KU Alzheimer's Disease Center is a site for a national antibody treatment trial

June 19, 2014

By Andy Hyland

Jeffrey Burns

Scientists at the Alzheimer's Disease Center at the University of Kansas Medical Center will participate in a new study to determine whether a new antibody treatment can prevent the onset of memory problems before they arise.

The national study, called the "Anti-Amyloid Treatment in Asymptomatic Alzheimer's" study - or the A4 study - will seek to enroll 1,000 adults between the ages of 65 to 85 who may be at higher risk for developing the disease, but who have no symptoms. The study will take place at trial sites across the United States, Canada and Australia.

The development of amyloid plaques in the brain has been linked to the development of Alzheimer's disease. This study will seek to determine whether a drug treatment can slow memory loss associated with the buildup of the plaques.

"The A4 is exploring whether we can treat Alzheimer's disease the same way we now address high cholesterol and heart attack-halting the disease before it even starts," said Reisa Sperling, M.D., professor of neurology at Harvard Medical School and principal investigator of the A4 study. "The A4 study offers new hope that we can give people a way to fight back, and give them something they can actively do to protect their own memories. We hope to eventually spare other generations from ever facing this devastating disease."  

Physicians and researchers will use an imaging test called a PET scan to determine whether a potential participant has evidence of an elevated level of amyloid plaque in the brain. The study will last for approximately three years, and participants will visit the clinical research site once a month during that time.

"Our Alzheimer's Disease Center is a national leader in research into the prevention of Alzheimer's disease," says Jeffrey M. Burns, M.D., Edward H. Hashinger professor of neurology and co-director of the KU Alzheimer's Disease Center. "Our participation in this new study complements our other work, including studies where we are trying to determine the role exercise can play in reducing the buildup of these plaques in the brain. Even if we could delay the onset of this devastating disease by five years, we could cut the prevalence of the disease in half."

The center is now recruiting potential volunteers to participate in the study. Those interested in volunteering should call 913-588-0555.

Joann Bell, 75, of Olathe, has expressed interest in participating in the new study, along with her husband. Both currently have no symptoms associated with Alzheimer's disease, but became interested in helping with research after watching her mother struggle with the disease for years. Bell served as a primary caregiver for her mother as she coped with the disease.

"My heart goes out to the caregivers," she says. "Twenty-four hours can feel more like 48. Every second you are dealing with someone with Alzheimer's you have to be ready, because you never know what you're going to have to do."

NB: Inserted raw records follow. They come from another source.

(* ===== verification/Accept.v ===== *)
(** * Coinbases the validator accepts

    When the messages of a coinbase go through: the steps of the message loop
    of [partial_connect_block] that succeed, and what they leave unchanged. *)

From Stdlib Require Import Strings.Byte.
From stdpp Require Import base numbers list gmap.
From S2P Require Import Prelude OrderMap Bitcoin Types Messages M6 Dbs BlockHashes Treasury Diff Reversible Handlers HandlerProofs HandlerSpecs ConnectBlock ConnectProofs BlockRules.
Open Scope Z_scope.

Section Accept.
Context `{Bitcoin, Nom}.
Implicit Types (bh : BlockHandler) (s : Dbs) (b : DiffBuilder CoinbaseMsg Dbs).

(** ** Collecting *)

Lemma collect_total outs ms :
  coinbase_messages_new outs = Ok ms ->
  exists m1s, foldM collect_message (enumerate outs) (coinbase_messages_default, ∅) = Ok (ms, m1s) /\ m1s_complete ms m1s.
Proof.
  assert (Hgen : forall l c m1s, foldM push_output l c = Ok ms -> exists m1s', foldM collect_message l (c, m1s) = Ok (ms, m1s')).
  { induction l as [|[vout out] l IH]; intros c m1s; cbn [foldM]; [intros [= ->]; by eexists|].
    intros Hf. apply bind_Ok in Hf as (c1 & Hp & Hf).
    assert (E : exists m1s1, collect_message (c, m1s) (vout, out) = Ok (c1, m1s1)) by
      (unfold collect_message; unfold push_output in Hp; cbn in Hp; destruct (coinbase_message_parse _) as [[r m]|];
       [rewrite Hp; by eexists|injection Hp as ->; by eexists]).
    destruct E as [m1s1 ->]. by apply IH. }
  intros Hn. destruct (Hgen _ _ ∅ Hn) as [m1s Hm]. exists m1s. split; [done|]. by apply collect_messages in Hm as [_ ?].
Qed.

(** ** The messages one by one *)

Lemma put_sidechain_frame a n sc :
  active_wf a ->
  (forall k, k <> n -> sidechain (put_sidechain a n sc) !! k = sidechain a !! k /\ pending_m6ids (put_sidechain a n sc) !! k = pending_m6ids a !! k) /\
  (is_Some (sidechain a !! n) -> is_Some (sidechain (put_sidechain a n sc) !! n) /\ pending_m6ids (put_sidechain a n sc) !! n = pending_m6ids a !! n).
Proof.
  intros Hwf. unfold put_sidechain. cbn. split.
  - intros k Hk. rewrite lookup_insert_ne by done. split; [done|]. destruct (contains_key _ _); [done|]. by rewrite lookup_insert_ne.
  - intros Hn. rewrite lookup_insert_eq. split; [done|]. apply (aw_dom _ Hwf) in Hn. by rewrite (proj2 (contains_key_true _ _) Hn).
Qed.

Section Steps.
Context (bh : BlockHandler) (h : Z) (parent : BlockHash) (m1s : gmap (SidechainNumber * Hash) Z).

Abbreviation step := (connect_message bh h parent m1s).

Lemma m1_step b acc evs n d v :
  is_Some (m1s !! (n, sha256d d)) ->
  exists b' evs', step (b, acc, evs) (CM_M1 (mkM1 n d), v) = Ok (b', acc, evs') /\
    active_sidechains (builder_dbs b') = active_sidechains (builder_dbs b) /\
    forall id sc, proposal_id_to_sidechain (builder_dbs b') !! id = Some sc ->
      proposal_id_to_sidechain (builder_dbs b) !! id = Some sc \/ proposal_height (sc_status sc) = h /\ vote_count (sc_status sc) = 0.
Proof.
  intros [k Hk]. unfold connect_message, handle_coinbase_message, handle_m1_propose_sidechain.
  cbn [fst]. destruct (contains_key (proposal_id_to_sidechain (builder_dbs b)) (compute_id (mkSidechainProposal n d))); cbn;
    [by exists b, (evs ++ []); eauto|]. rewrite Hk. cbn.
  eexists _, _. split_and!; [reflexivity|done|]. cbn. intros id sc [[<- <-]|[_ ?]]%lookup_insert_Some; [by right|by left].
Qed.

Lemma m2_step b acc evs n hash v :
  let s := builder_dbs b in let id := mkSidechainProposalId n hash in
  active_wf (active_sidechains s) ->
  (forall sc, proposal_id_to_sidechain s !! id = Some sc -> vote_count (sc_status sc) < u16_max) ->
  exists b' evs', step (b, acc, evs) (CM_M2 (mkM2 n hash), v) = Ok (b', acc, evs') /\
    let s' := builder_dbs b' in
    (forall i, spi_sidechain_number i <> n -> proposal_id_to_sidechain s' !! i = proposal_id_to_sidechain s !! i) /\
    (forall k, k <> n -> sidechain (active_sidechains s') !! k = sidechain (active_sidechains s) !! k /\
                         pending_m6ids (active_sidechains s') !! k = pending_m6ids (active_sidechains s) !! k) /\
    (is_Some (sidechain (active_sidechains s) !! n) -> is_Some (sidechain (active_sidechains s') !! n) /\
       pending_m6ids (active_sidechains s') !! n = pending_m6ids (active_sidechains s) !! n) /\
    (sidechain (active_sidechains s) !! n = None ->
     (forall sc, proposal_id_to_sidechain s !! id = Some sc -> h <> proposal_height (sc_status sc) ->
        activates_unused_slot (bh_thresholds bh) (vote_count (sc_status sc) + 1) (saturating_sub h (proposal_height (sc_status sc))) = false) ->
     sidechain (active_sidechains s') !! n = None).
Proof.
  intros s id Hwf Hv. unfold connect_message, handle_coinbase_message, handle_m2_ack_sidechain. cbn [fst]. cbn zeta. fold s. fold id.
  destruct (proposal_id_to_sidechain s !! id) as [sc|] eqn:Hsc; [|exists b, (evs ++ []); cbn; split; [done|]; by repeat split].
  case_decide as Hh; [exists b, (evs ++ []); cbn; split; [done|]; by repeat split|]. specialize (Hv sc eq_refl).
  assert (Hi : forall E, @u16_incr E (vote_count (sc_status sc)) = Ok (vote_count (sc_status sc) + 1)) by (intros; by apply u16_incr_Ok).
  rewrite Hi. cbn -[activates_unused_slot bool_decide]. unfold diff_builder_apply. fold s. cbn -[activates_unused_slot bool_decide].
  unfold ack_sidechain_proposal_apply, db_get. cbn [asp_id]. rewrite Hsc. cbn -[activates_unused_slot bool_decide]. rewrite Hi. cbn -[activates_unused_slot bool_decide].
  match goal with |- context [if ?c then match sidechain _ !! n with _ => _ end else _] => destruct c eqn:Ea end.
  - assert (Ha : sidechain (active_sidechains s) !! n = None -> activates_unused_slot (bh_thresholds bh) (vote_count (sc_status sc) + 1)
      (saturating_sub h (proposal_height (sc_status sc))) = true).
    { intros En. rewrite En in Ea. rewrite (bool_decide_eq_false_2 (is_Some None)) in Ea by by intros []. done. }
    destruct (put_sidechain_frame (active_sidechains s) n (set_activation (set_votes sc (vote_count (sc_status sc) + 1)) (Some h)) Hwf) as [Ho Hn].
    destruct (sidechain (active_sidechains s) !! n) as [r|]; cbn -[put_sidechain]; eexists _, _; (split; [reflexivity|]); cbn -[put_sidechain];
      (split; [intros i Hne; apply lookup_delete_ne; by intros <-|]); (split; [done|]); (split; [done|]); [done|].
    intros _ Hno. exfalso. specialize (Hno sc eq_refl Hh). by rewrite Ha in Hno.
  - cbn. eexists _, _. split; [reflexivity|]. cbn. split_and!; [|done..]. intros i Hne. apply lookup_insert_ne. by intros <-.
Qed.

(** A list of M2s, one per slot. *)
Lemma m2s_step (l : list (SidechainNumber * Hash * nat)) b acc evs s0 :
  let s := builder_dbs b in
  wf s0 -> run h (builder_diffs b) s0 s ->
  NoDup ((fun e => e.1.1) <$> l) ->
  (forall id sc, spi_sidechain_number id ∈ (fun e => e.1.1) <$> l -> proposal_id_to_sidechain s !! id = Some sc -> vote_count (sc_status sc) < u16_max) ->
  exists b' evs', foldM step ((fun e => (CM_M2 (mkM2 e.1.1 e.1.2), e.2)) <$> l) (b, acc, evs) = Ok (b', acc, evs') /\
    let s' := builder_dbs b' in
    run h (builder_diffs b') s0 s' /\
    (forall n, is_Some (sidechain (active_sidechains s) !! n) -> is_Some (sidechain (active_sidechains s') !! n) /\
       pending_m6ids (active_sidechains s') !! n = pending_m6ids (active_sidechains s) !! n) /\
    ((forall n hash v sc, (n, hash, v) ∈ l -> sidechain (active_sidechains s) !! n = None ->
        proposal_id_to_sidechain s !! mkSidechainProposalId n hash = Some sc -> h <> proposal_height (sc_status sc) ->
        activates_unused_slot (bh_thresholds bh) (vote_count (sc_status sc) + 1) (saturating_sub h (proposal_height (sc_status sc))) = false) ->
     forall n, sidechain (active_sidechains s) !! n = None -> sidechain (active_sidechains s') !! n = None).
Proof.
  cbn zeta. revert b evs. induction l as [|[[n hash] v] l IH]; intros b evs Hwf Hr Hnd Hv; [by exists b, evs|].
  cbn [fmap list_fmap fst snd] in *. apply NoDup_cons in Hnd as [Hn Hnd]. cbn [foldM]. pose proof (run_wf _ _ _ _ Hwf Hr) as [Hwa _].
  destruct (m2_step b acc evs n hash v Hwa) as (b1 & evs1 & Hs & Hp & Hk & Hu & Hf).
  { intros sc Hsc. apply (Hv (mkSidechainProposalId n hash)); [left|done]. }
  pose proof (connect_message_run _ _ _ _ (b, acc, evs) _ _ s0 Hr Hs) as Hr1. cbn in Hr1. rewrite Hs. cbn [mbind Res_bind].
  destruct (IH b1 evs1 Hwf Hr1 Hnd) as (b' & evs' & Hs' & Hr' & Hu' & Hf').
  { intros id sc Hin Hsc. apply (Hv id); [by right|]. rewrite Hp in Hsc; [done|]. by intros <-. }
  assert (Hkeep : forall k, is_Some (sidechain (active_sidechains (builder_dbs b)) !! k) ->
    is_Some (sidechain (active_sidechains (builder_dbs b1)) !! k) /\
    pending_m6ids (active_sidechains (builder_dbs b1)) !! k = pending_m6ids (active_sidechains (builder_dbs b)) !! k).
  { intros k Hks. destruct (decide (k = n)) as [->|Hne]; [by apply Hu|]. destruct (Hk k Hne) as [-> ->]. done. }
  exists b', evs'. split_and!; [exact Hs'|done|..].
  - intros k Hks. destruct (Hkeep k Hks) as [H1 E1]. destruct (Hu' k H1) as [H2 E2]. split; [done|]. by rewrite E2.
  - intros Hno k Hks. apply Hf'.
    + intros n' hash' v' sc Hin Hn' Hsc Hne. assert (Hd : n' <> n).
      { intros ->. apply Hn, list_elem_of_fmap. by exists (n, hash', v'). }
      destruct (Hk n' Hd) as [Es _]. rewrite Es in Hn'. rewrite (Hp (mkSidechainProposalId n' hash') Hd) in Hsc.
      eapply Hno; [right; exact Hin|done..].
    + destruct (decide (k = n)) as [->|Hne]; [|by destruct (Hk k Hne) as [-> _]]. apply Hf; [done|].
      intros sc Hsc Hne. eapply (Hno n hash v); [left|done..].
Qed.

Lemma m3_step b acc evs n m6id v p :
  let s := builder_dbs b in
  is_Some (sidechain (active_sidechains s) !! n) -> pending_m6ids (active_sidechains s) !! n = Some p -> om_get m6id p = None ->
  exists b' evs' p', step (b, acc, evs) (CM_M3 (mkM3 n m6id), v) = Ok (b', acc, evs') /\
    sidechain (active_sidechains (builder_dbs b')) = sidechain (active_sidechains s) /\
    pending_m6ids (active_sidechains (builder_dbs b')) = <[n := p']> (pending_m6ids (active_sidechains s)) /\
    (length p <= length p')%nat.
Proof.
  intros s Hn Hp Hm. unfold connect_message, handle_coinbase_message, handle_m3_propose_bundle, db_get. cbn [fst]. fold s.
  rewrite (proj2 (contains_key_true _ _) Hn). cbn [negb]. rewrite Hp. cbn.
  assert (Hc : om_contains m6id p = false) by (unfold om_contains; rewrite Hm; by apply bool_decide_eq_false_2; intros []).
  rewrite Hc. cbn. unfold diff_builder_apply. cbn. fold s. unfold on_active, put_pending_m6id, with_pending_withdrawals, db_get.
  rewrite Hp. cbn. eexists _, _, _. split; [reflexivity|]. cbn. split_and!; [done|reflexivity|].
  clear. induction p as [|[k i] p IH]; cbn; [lia|]. case_decide; cbn; lia.
Qed.

(** Votes that are valid for the pending bundles. *)
Lemma m4_step b acc evs votes v :
  let s := builder_dbs b in
  active_wf (active_sidechains s) ->
  Forall (fun v => match v with Upvote i => 0 <= i < ALARM_TWO_BYTES | _ => True end) votes ->
  length votes = length (numbers (active_sidechains s)) ->
  (forall n v p, vote_at s (vote_index <$> votes) n v p -> vote_valid p v) ->
  exists b' evs', step (b, acc, evs) (CM_M4 (from_votes votes), v) = Ok (b', acc, evs').
Proof.
  intros s Hwf Hv Hlen Hvalid. unfold connect_message, handle_coinbase_message. cbn [fst]. fold s. rewrite from_votes_read by done.
  destruct (m4_votes_apply s (vote_index <$> votes) h Hwf) as (d & ps & Hd & Hap & _); [by rewrite length_fmap|done|].
  rewrite Hd. cbn -[diff_builder_apply]. case_decide; cbn -[diff_builder_apply]; [by eexists _, _|].
  unfold diff_builder_apply. cbn. fold s. unfold on_active. cbn in Hap. rewrite Hap. cbn. by eexists _, _.
Qed.

End Steps.

Lemma length_numbers a : length (numbers a) = size (sidechain a).
Proof.
  rewrite <- (length_map_to_list (sidechain a)), <- (length_fmap fst (map_to_list (sidechain a))). apply Permutation_length, NoDup_Permutation.
  - apply NoDup_numbers.
  - apply NoDup_fst_map_to_list.
  - intros n. rewrite elem_of_numbers, list_elem_of_fmap. split.
    + intros [sc Hsc]. exists (n, sc). split; [done|]. by apply elem_of_map_to_list.
    + intros ([k sc] & -> & Hin%elem_of_map_to_list). by eexists.
Qed.

(** Abstaining for every slot is always possible. *)
Lemma default_m4_total h parent ex b :
  active_wf (active_sidechains (builder_dbs b)) -> exists b', connect_default_m4 h parent ex b = Ok b'.
Proof.
  intros Hwf. unfold connect_default_m4. destruct ex; [by eexists|]. cbn -[diff_builder_apply replicate]. set (s := builder_dbs b) in *.
  destruct (m4_votes_apply s (widen_vote <$> replicate (size (sidechain (active_sidechains s))) ABSTAIN_ONE_BYTE) h Hwf) as (d & ps & -> & Hap & _).
  - by rewrite length_fmap, length_replicate, length_numbers.
  - intros n v p (i & _ & Hv & _). left. apply list_lookup_fmap_Some in Hv as (x & -> & Hx). by apply lookup_replicate in Hx as [-> _].
  - cbn -[diff_builder_apply]. case_decide; [by eexists|]. unfold diff_builder_apply. cbn. fold s. unfold on_active. cbn in Hap.
    rewrite Hap. cbn. by eexists.
Qed.

(** ** The whole coinbase *)

(** A block with nothing but a coinbase is processed if its messages are. *)
Lemma coinbase_block_total bh s h hash parent cb ms :
  wf s -> coinbase_messages_new (output cb) = Ok ms ->
  (forall m1s, m1s_complete ms m1s ->
     exists st, foldM (connect_message bh h parent m1s) (messages ms) (diff_builder_new s, [], []) = Ok st) ->
  exists r, process_block bh s h hash parent cb [] = Ok r.
Proof.
  intros Hwf Hms Hall. destruct (collect_total _ _ Hms) as (m1s & Hcol & Hcomp). destruct (Hall m1s Hcomp) as [[[b acc] evs] Hst].
  unfold process_block. rewrite Hcol. cbn -[handle_failed_m6ids handle_failed_sidechain_proposals connect_default_m4]. rewrite Hst.
  cbn -[handle_failed_m6ids handle_failed_sidechain_proposals connect_default_m4].
  assert (Hr : run h (builder_diffs b) s (builder_dbs b)) by exact (connect_messages_run _ _ _ _ _ (diff_builder_new s) _ _ _ s (run_nil h s) Hst).
  destruct (default_m4_total h parent (m4_exists ms) b) as [b' Hb]; [by apply (run_wf _ _ _ _ Hwf Hr)|]. rewrite Hb.
  cbn -[handle_failed_m6ids handle_failed_sidechain_proposals].
  pose proof (connect_default_m4_run _ _ _ _ _ _ Hr Hb) as Hr'. pose proof (run_wf _ _ _ _ Hwf Hr') as [Hwa _].
  set (s1 := set_proposals (builder_dbs b') _).
  destruct (failed_m6ids_removed bh s1 h Hwa) as (d & ps & -> & Hap & _). cbn. unfold on_active. cbn in Hap. rewrite Hap. cbn. by eexists.
Qed.


End Accept.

She says that she hoped by participating in research, she could help find new ways to help all those who had to deal with the disease.

"If, by any chance, I can be a small part of this study, I will feel as if I could be of help to my mother, all those that came before her and the millions that will come after her," Bell says.

More information on the new national A4 study is available at www.a4study.org. The study is coordinated by the Alzheimer's Disease Cooperative Study, located at the University of California, San Diego.

The study is funded by the National Institute on Aging, Eli Lilly and Company and several philanthropic organizations.